I wished that idiot driver had just kept his mouth shut. This was hard enough without him spilling the whole plan early.
“G,” I said, pointing at the sign for the Friendly Burger.
Brooke looked at me, thinking, her mind racing through the implications of my words, of our destination, of everything that was happening.
“No,” she whispered.
“I’m sorry.”
“You’re going to leave me here,” she said, pulling away. I grabbed her hand, holding her back, scared that she would jump straight out of the truck bed, trying to kill herself or simply trying to escape. “If we come back they’ll recognize us, people will know us—we won’t be able to hide anymore or finish our work with the Withered. And I know you’re not going to abandon your war, so that means you’re abandoning me instead! You’re leaving me here!”
“I’m sorry,” I said.
“I love you!” She cried. “I trusted you! We’re a team—you said you’d never leave me, that we were partners, that you’d walk into hell to get me back!”
“You’ve already—”
“How could you!” She punched me in the shoulder with her free hand, only once at first, then over and over, pounding her fist into my arm and chest, digging her knuckles into my flesh. I grabbed her hand in mine, wrestling her to a halt.
“You’ve already been to hell,” I said. “I’m the one who took you there. This life we’ve been trying to live, sleeping in alleys and living on stolen corn nuts from highway truck stops: this is hell. Dragging you from one murder to the next, forcing you to remember tragedies that aren’t even yours, dancing along the edge of a suicide cliff and trying to catch you every time you start to go over: that’s hell. If I love you, I can’t put you through that.”
“That’s not your choice to make.”
“I know.”
“This is my life,” she growled. “And if this is how I want to live it, I’m damn well going to live it how I want.”
“You’re ill,” I said. “You need medicine, you need therapy, you need twenty-four-hour care of a kind that I can’t give you—”
“I don’t want care,” she screa
med, “I want you!”
“And I want you to be alive,” I said. “And happy. Even if I’m not there to see it.”

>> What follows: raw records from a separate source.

(** What a rule may do to the walk. *)
Definition move_shape (d : gset nat) (s : dnsRuleWalkState) (w : walkMove) : Prop :=
  match w with
  | Next s' => ws_ruleIndex s' = ws_ruleIndex s ∧ shape s'
  | Stop e _ => ∀ p, e ≠ Pends p
  | Suspend (Pending p) s' => ws_armed s' = [] ∧ pending_ok p s'
  | Suspend x s' => shape s' ∧ stays s s' ∧ suspend_ok d x s'
  end.

Lemma move_shape_view d s s' w : same_view s s' → ws_armed s' = ws_armed s → move_shape d s' w → move_shape d s w.
Proof.
  intros V Ha. destruct w as [s1|e s1|[g| |p] s1]; cbn; rewrite ?(sv_index _ _ V); try done.
  all: unfold stays; rewrite (sv_index _ _ V), (sv_length _ _ V), (sv_terminal _ _ V), Ha; done.
Qed.

Lemma drain_shape d s : shape s → nonempty (ws_armed s) = true → move_shape d s (Suspend Drain s).
Proof. intros H Ha. split; [done|]. split; [apply stays_refl|]. cbn. by destruct (ws_armed s). Qed.
Lemma unlessArmed_shape d s k : shape s → (ws_armed s = [] → move_shape d s k) → move_shape d s (unlessArmed s k).
Proof.
  intros H Hk. unfold unlessArmed. destruct (nonempty (ws_armed s)) eqn:E; [by apply drain_shape|].
  apply Hk. by destruct (ws_armed s).
Qed.

(** The state after a launch. *)
Lemma shape_extend fu an named term s :
  shape s →
  (∀ f, an = Some f → (f ≤ length (ws_futures s))%nat) → (∀ tag f, named !! tag = Some f → (f ≤ length (ws_futures s))%nat) →
  (∀ f i, term = Some (f, i) → (f ≤ length (ws_futures s))%nat) → shape (extend fu an named term s).
Proof.
  intros [] Ha Hn Ht. split; cbn; rewrite ?length_app; cbn.
  - intros tag f H. apply Hn in H. lia.
  - intros f H. apply Ha in H. lia.
  - intros f i H. apply Ht in H. lia.
  - eapply Forall_impl; [exact sh_armed0|]. intros a H f Hf. cbn. rewrite length_app. apply H in Hf. lia.
Qed.
Lemma shape_bounds s : shape s →
  (∀ f, ws_anonymous s = Some f → (f ≤ length (ws_futures s))%nat) ∧ (∀ tag f, ws_namedFutures s !! tag = Some f → (f ≤ length (ws_futures s))%nat) ∧
  (∀ f i, ws_terminal s = Some (f, i) → (f ≤ length (ws_futures s))%nat).
Proof. intros []. split_and!; intros; apply Nat.lt_le_incl; eauto. Qed.

Lemma route_shape d s t o (sp : bool) :
  shape s → move_shape d s
    (if nonempty (ws_armed s) then
       match sp, ws_terminal s with
       | true, None => let '(f, s) := launchDNSEvaluate dds "" t o s in Suspend Drain (set_terminal (Some (f, ws_ruleIndex s)) s)
       | _, _ => Suspend Drain s
       end
     else
       match ws_terminal s with
       | Some (f, i) =>
           if Nat.eqb i (ws_ruleIndex s) then Suspend (Pending (mkPending (default t (transportOf s f)) noOptions (Some f))) s
           else Suspend (Pending (mkPending t o None)) s
       | None => Suspend (Pending (mkPending t o None)) s
       end).
Proof.
  intros H. destruct (nonempty (ws_armed s)) eqn:Ha.
  - destruct sp; [|by apply drain_shape]. destruct (ws_terminal s) eqn:Ht; [by apply drain_shape|]. cbn [launchDNSEvaluate].
    match goal with |- move_shape _ _ (Suspend Drain ?x) =>
      replace x with (extend (mkFuture "" t (finalizeExchangeOptions dds o) false) (ws_anonymous s) (ws_namedFutures s)
        (Some (length (ws_futures s), ws_ruleIndex s)) s) by by destruct s end.
    destruct (shape_bounds s H) as (H1 & H2 & _). split; [|split].
    + apply shape_extend; auto. intros f i [= <- _]. lia.
    + split; [done|]. split; [done|]. right. done.
    + cbn. by destruct (ws_armed s).
  - assert (ws_armed s = []) by by destruct (ws_armed s).
    destruct (ws_terminal s) as [[f i]|] eqn:Ht; [destruct (Nat.eqb i _)|]; cbn; (split; [done|]); try done.
    intros g [= <-]. by eapply sh_terminal.
Qed.

Lemma evaluate_shape d s tag t o :
  shape s →
  move_shape d s (let '(f, s) := launchDNSEvaluate dds tag t o s in
    Next (if String.eqb tag "" then set_anonymous (Some f) s else set_namedFutures (<[tag := f]> (ws_namedFutures s)) s)).
Proof.
  intros H. destruct (shape_bounds s H) as (H1 & H2 & H3). cbn [launchDNSEvaluate].
  set (fu := mkFuture tag t (finalizeExchangeOptions dds o) false). destruct (String.eqb tag "").
  - split; [by destruct s|].
    match goal with |- shape ?x => replace x with (extend fu (Some (length (ws_futures s))) (ws_namedFutures s) (ws_terminal s) s) by by destruct s end.
    apply shape_extend; auto. intros f [= <-]. lia.
  - split; [by destruct s|].
    match goal with |- shape ?x =>
      replace x with (extend fu (ws_anonymous s) (<[tag := length (ws_futures s)]> (ws_namedFutures s)) (ws_terminal s) s) by by destruct s end.
    apply shape_extend; auto. intros tag' f. rewrite lookup_insert_Some. intros [[_ <-]|[_ Hf]]; [lia|]. by eapply H2.
Qed.

Lemma respond_shape d r s :
  shape s →
  move_shape d s
    (match (if hasBindings r then [] else unresolved d (ws_anonymous s)) with
     | f :: _ => Suspend (Await f) s
     | [] => Stop (Answer_ (responded (ws_anonymous s ≫= λ f, (λ m, (m, transportOf s f)) <$> view ask d s f))) s
     end).
Proof.
  intros H. destruct (if hasBindings r then [] else unresolved d (ws_anonymous s)) as [|f l] eqn:E; [done|].
  assert (Hf : f ∈ unresolved d (ws_anonymous s)).
  { destruct (hasBindings r); [done|]. rewrite E. by left. }
  apply unresolved_spec in Hf as [Hf Hd]. split; [done|]. split; [apply stays_refl|]. split; [by eapply sh_anonymous|done].
Qed.

Lemma walkAction_shape d r s : shape s → move_shape d s (walkAction tm dds ask question allowFakeIP d r s).
Proof.
  intros H. unfold walkAction. destruct (Rule_Action r) as [[]|]; try (by split).
  - apply unlessArmed_shape; [done|]. intros _. by destruct (rejected _).
  - destruct (resolveDNSRoute _ _ _ _ _); [by split|by split|by apply route_shape].
  - destruct (tm_Transport tm server) as [t|].
    + destruct (negb speculative && nonempty (ws_armed s)) eqn:E; [|by apply evaluate_shape].
      apply andb_true_iff in E as [_ E]. by apply drain_shape.
    + split; [by destruct s, (String.eqb tag "")|]. destruct H, (String.eqb tag ""); [|by split]. by destruct s.
  - apply unlessArmed_shape; [done|]. intros _. cbn zeta. destruct (negb _); [done|by apply respond_shape].
  - split; [by destruct s|]. destruct H. by destruct s.
  - apply unlessArmed_shape; [done|]. intros _ p. unfold predefinedEnding. by destruct (predefined _ _ _ _ _).
Qed.

Lemma walkRule_shape settling d r s : shape s → move_shape d s (walkRule rt tm dds ask question allowFakeIP settling d r s).
Proof.
  intros H. unfold walkRule.
  assert (Hgo : ∀ s, shape s → move_shape d s (let '(matched, s) := matchWith rt (anonymousResponse ask d s) r s in
    if matched then walkAction tm dds ask question allowFakeIP d r s else Next s)).
  { intros s1 H1. destruct (matchWith rt _ r s1) as [b s2] eqn:Hm. destruct (matchWith_view _ _ _ _ _ Hm) as [V A].
    apply (move_shape_view d s1 s2); [done|done|]. pose proof (shape_same _ _ V A H1). destruct b; [by apply walkAction_shape|by split]. }
  destruct (hasBindings r); cbn [negb]; [|by apply Hgo].
  destruct (settle_view ask settling s) as [V A]. set (s1 := settleDNSFutures ask settling s) in *.
  apply (move_shape_view d s s1); [done|done|]. assert (H1 : shape s1) by by eapply shape_same.
  destruct (Race r).
  - fold (arm d r s1). set (s2 := set_armed (ws_armed s1 ++ [arm d r s1]) s1).
    assert (V2 : same_view s1 s2) by apply set_armed_view.
    assert (H2 : shape s2).
    { apply (shape_view s1); [done| |done]. unfold s2. rewrite set_armed_armed. apply Forall_app. split; [by apply sh_armed|].
      apply Forall_singleton. intros f Hf. by apply (boundFutures_shape d r s1). }
    destruct (nonempty _); [by split; [apply (sv_index _ _ V2)|]|].
    destruct (sweepArmedDNSRules _ _ _ _ _ d s2) as [e s3] eqn:Hsw. destruct (sweep_shape _ _ _ _ Hsw H2) as (V3 & H3 & He).
    destruct e as [[x|p|x]|]; cbn; try done.
    + split; [apply set_armed_armed|]. intros f. cbn in He. by rewrite He.
    + split; [by rewrite (sv_index _ _ V3), (sv_index _ _ V2)|done].
  - destruct (boundFutures d r s1) as [|f l] eqn:Hb; [by apply Hgo|]. split; [done|]. split; [apply stays_refl|].
    apply (boundFutures_shape d r s1); [done|]. rewrite Hb. by left.
Qed.
(* ===== verification/Lifecycle.v ===== *)
(** The life of components ([adapter/lifecycle.go]): a scope collects what has to be
    undone, has a scope of its own for each component it starts, and undoes all of
    it, last things first, when it is closed.

    What a component does with the scope it is given is a list of actions; a run is
    sequential.  The monitors and the log of elapsed times are left out. *)

From S2P Require Import Prelude.

(** [StartStage] and its names. *)
Inductive StartStage : Type := StartStateInitialize | StartStateStart | StartStatePostStart | StartStateStarted.
#[export] Instance StartStage_eq_dec : EqDecision StartStage.
Proof. solve_decision. Defined.
Definition ListStartStages : list StartStage := [StartStateInitialize; StartStateStart; StartStatePostStart; StartStateStarted].
Definition StartStage_String (s : StartStage) : string :=
  match s with
  | StartStateInitialize => "initialize"
  | StartStateStart => "start"
  | StartStatePostStart => "post-start"
  | StartStateStarted => "finish-start"
  end.

(** The [E] package (sing's exceptions) as [Close] uses it. *)
Class ErrorsLib : Type := {
  E_Expand : goerr → list goerr;
  E_Errors : list goerr → option goerr;
  E_IsClosed : goerr → bool;
  E_IsCanceled : goerr → bool
}.

(** [context.Canceled]. *)
Definition context_Canceled : goerr := ErrExternal "context canceled".

(** A clean-up is a function, known by a number, or the closing of the scope of a
    component, known by the number of the component: a component is in [children]
    exactly when its clean-up is in [cleanups]. *)
Inductive ScopeCleanup : Type :=
| CleanupFunc (id : nat)
| CleanupChild (name : string) (component : nat) (cancelled : bool) (cleanups : list ScopeCleanup).

(** [Scope]: whether its context is cancelled, and its clean-ups. *)
Record Scope : Type := mkScope { sc_cancelled : bool; sc_cleanups : list ScopeCleanup }.

(** [func NewScope(ctx, logger) *Scope]. *)
Definition NewScope : Scope := mkScope false [].
(** [func (s *Scope) Add(cleanup)]. *)
Definition Scope_Add (id : nat) (s : Scope) : Scope := mkScope (sc_cancelled s) (sc_cleanups s ++ [CleanupFunc id]).

(** [s.children[component]], and a change of that scope. *)
Definition childOf (component : nat) (c : ScopeCleanup) : option Scope :=
  match c with CleanupChild _ k cancelled cleanups => if bool_decide (k = component) then Some (mkScope cancelled cleanups) else None | CleanupFunc _ => None end.
Definition set_child (component : nat) (child : Scope) (c : ScopeCleanup) : ScopeCleanup :=
  match c with
  | CleanupChild name k _ _ => if bool_decide (k = component) then CleanupChild name k (sc_cancelled child) (sc_cleanups child) else c
  | CleanupFunc _ => c
  end.

(** [func (s *Scope) Start(name, component, stage) error]; [start] is the component's
    own [Start] on its scope. *)
Definition Scope_Start (name : string) (component : nat) (stage : StartStage) (start : Scope → Scope * option goerr) (s : Scope) : Scope * option goerr :=
  if sc_cancelled s then (s, Some context_Canceled)
  else
    let cleanups := match head (omap (childOf component) (sc_cleanups s)) with
      | Some _ => sc_cleanups s
      | None => sc_cleanups s ++ [CleanupChild name component false []]
      end in
    let '(child, err) := start (default NewScope (head (omap (childOf component) cleanups))) in
    (mkScope false (set_child component child <$> cleanups),
     match err with Some e => Some (ErrCause e (String.append (StartStage_String stage) (String.append " " name))) | None => None end).

Section close.
Context {EL : ErrorsLib} (result_of : nat → option goerr).

(** The errors of [Close] that are reported. *)
Definition closeErrors (errs : list (option goerr)) : option goerr :=
  E_Errors (filter (λ e, negb (E_IsClosed e) && negb (E_IsCanceled e))
    (concat ((λ o, match o with Some e => E_Expand e | None => [] end) <$> errs))).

The truck stopped in front of the hospital, and Brooke wrenched away from me, leaping out and running.
“There she is!”
“It’s Brooke! Thank God, it’s Brooke!”
Brooke’s parents had been waiting, probably for hours. It’s hard to predict travel times when you’re hitchhiking. I’d spent a dollar on a phone call, telling them the day and the place and hanging up. They streaked across the parking lot now, catching her in their arms, sobbing and lifting her up and holding on to something they thought they’d lost forever.
Brooke looked back at me, pleading, trying to break away. “You can’t leave me!”
“She’s a severe suicide risk,” I called out, standing in the back of the truck. “Clinical depression and dissociative identity disorder. At least one of her personalities is bipolar. She needs a long-term, live-in care facility and intensive therapy, but she can come through.”
“I’m not weak!” Brooke shouted.
“No you’re not,” I said. “You’re the strongest person I’ve ever known. I could never have done what you did.”
“Is that John?” asked Brooke’s mother.
“He’s saving her,” said Brooke’s father.
“He’s hurting me,” sobbed Brooke.
“Sometimes the right choice is the one that hurts the most,” I said. “Good-bye Brooke.” I sat down and knocked on the side of the truck. Time to go. I said the next one softly: “Good-bye, Marci.” I started to cry, and the truck rolled.
“You’re not staying?” shouted Brooke’s mom. “What should we tell your aunt? Your sister?”
I didn’t answer, and the truck pulled out of the parking lot, back onto the road.
I sat in silence for a mile or more before banging on the side of the truck again. The driver stopped.